I'm not sure the question makes sense. If a "CPU bound" thread is constantly blocking and waiting for message/s, then it's actually an I/O bound thread. It doesn't make much difference if it's waiting for it's I/O to come from hardware or if it's waiting for I/O to come from another process - it's still waiting for I/O.

It does make me realise one thing though - threads that block aren't necessarily bad for "batch processing", it's just that threads that block shouldn't really be mixed with threads that don't block. I've been thinking more about this, and come up with an alternative..

The scheduler could maintain 2 queues for each "batch processing" policy. The first queue would be intended for threads that block and the second would be intended for threads that don't.

When a new batch processing thread is started it'd be put on the blocking queue. If a thread on the blocking queue doesn't block after a small amount of time then it'd be shifted to the non-blocking queue, and if a thread on the non-blocking queue does block, it'd be shifted to the blocking queue.

The scheduler would only run threads on the non-blocking queue if there's nothing "ready to run" on the blocking queue.

There's one other thing I've been neglecting - what if a thread handles multiple requests? Originally I was thinking of services where a new thread is spawned for each request, which would increase overhead (threads constantly being spawned and terminated). If a service is implemented as a master thread with several worker threads (where the master thread sends incoming requests to the first available worker thread), then there is no overhead of spawning/terminating threads, but the scheduler's "batch processing" breaks. The scheduler needs to work on the age of the request, not the age of the thread, and has to provide a "I'm starting a new request" function so it can know the age of the request.

In this case worker threads could receive a request, tell the scheduler they're starting a new request, process that request and then block until they receive the next request. When the thread calls the scheduler's "new request" function the scheduler would shift the thread to the end of the blocking queue, set the thread's age to "now" and reset the thread's "maximum time to live" (so the scheduler doesn't decide it's a CPU hog and terminate it).

Cheers,

Brendan

Colonel Kernel · Post by **Colonel Kernel** » Tue Apr 24, 2007 11:46 pm

I thought this might be of interest (from one of the early Singularity papers):

3.2.3 Scheduler

Singularity supports a compile-time replaceable scheduler.
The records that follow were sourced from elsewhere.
(** * Lanternfly image uploader: a shallow embedding of [app.py]

    The development follows the module top to bottom: Python strings and the
    string helpers the module calls, the naming function
    ([timestamped_name]), the storage gateway with the three operations the
    module uses, the start-up sequence, and the two JSON handlers ([upload],
    [gallery]).  Statements about the program come after the definitions. *)

From Stdlib Require Import String Ascii NArith.
From stdpp Require Import gmap list sorting strings.

Local Open Scope N_scope.

(** ** Python strings

    A Python [str] is a sequence of Unicode code points; a [bytes] object is
    a sequence of numbers below 256.  Both are lists of [N] here.  [py]
    turns a literal of the source into its code points. *)

Abbreviation str := (list N).
Abbreviation bytes := (list N) (only parsing).

Definition py (s : string) : str :=
  (fun a => N_of_ascii a) <$> list_ascii_of_string s.

Module Str.

(** [s.startswith(prefix)] *)
Fixpoint startswith (s prefix : str) : bool :=
  match prefix, s with
  | [], _ => true
  | p :: prefix', c :: s' => (c =? p) && startswith s' prefix'
  | _ :: _, [] => false
  end.

(** [s.replace(old, new)] for a one-character [old]. *)
Definition replace (old : N) (new : str) (s : str) : str :=
  flat_map (fun c => if c =? old then new else [c]) s.

(** [str.isspace] on the ASCII range, which is all [secure_filename]
    hands to [split]: TAB..CR, FS..US and the space. *)
Definition isspace (c : N) : bool :=
  ((9 <=? c) && (c <=? 13)) || ((28 <=? c) && (c <=? 32)).

(** [s.split()]: the maximal runs of non-whitespace characters.  [cur] is
    the run being read, last character first. *)
Fixpoint split_from (cur : str) (s : str) : list str :=
  match s with
  | [] => match cur with [] => [] | _ => [rev cur] end
  | c :: s' =>
      if isspace c
      then match cur with
           | [] => split_from [] s'
           | _ => rev cur :: split_from [] s'
           end
      else split_from (c :: cur) s'
  end.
We have implemented four scheduler—the Rialto scheduler [32], a multi-resource laxity-based scheduler, a round-robin scheduler (implemented as a degenerate case of the Rialto scheduler), and a minimum latency round-robin scheduler.

The minimum latency round-robin scheduler is optimized for a large number of threads that communicate frequently. The scheduler maintains two lists of runable threads. The first, called the unblocked list, contains threads that have recently become runable. The second, called the preempted list, contains runable threads that have been pre-empted. When choosing the next thread to run, the scheduler removes threads from the unblocked list in FIFO order. When the unblocked list is empty, the scheduler removes the next thread from the preempted list. Whenever a scheduling timer interrupt occurs, all threads in the unblocked list are moved to the end of the preempted list, followed by the thread that was running when the timer fired. The first thread from the unblocked list is scheduled and the scheduling timer is reset.

The net effect of the two list scheduling policy is to favor threads that are awoken by a message, do a small amount of work, send one or more messages to other processes, and then block waiting for a message. This is a common behavior for threads running message handling loops. To avoid a costly reset of the scheduling timer, threads from the unblocked list inherit the scheduling quantum of the thread that unblocked them. Combined with the two-list policy, quantum inheritance is particular effective because Singularity can switch from one thread to another in as few as 394 cycles.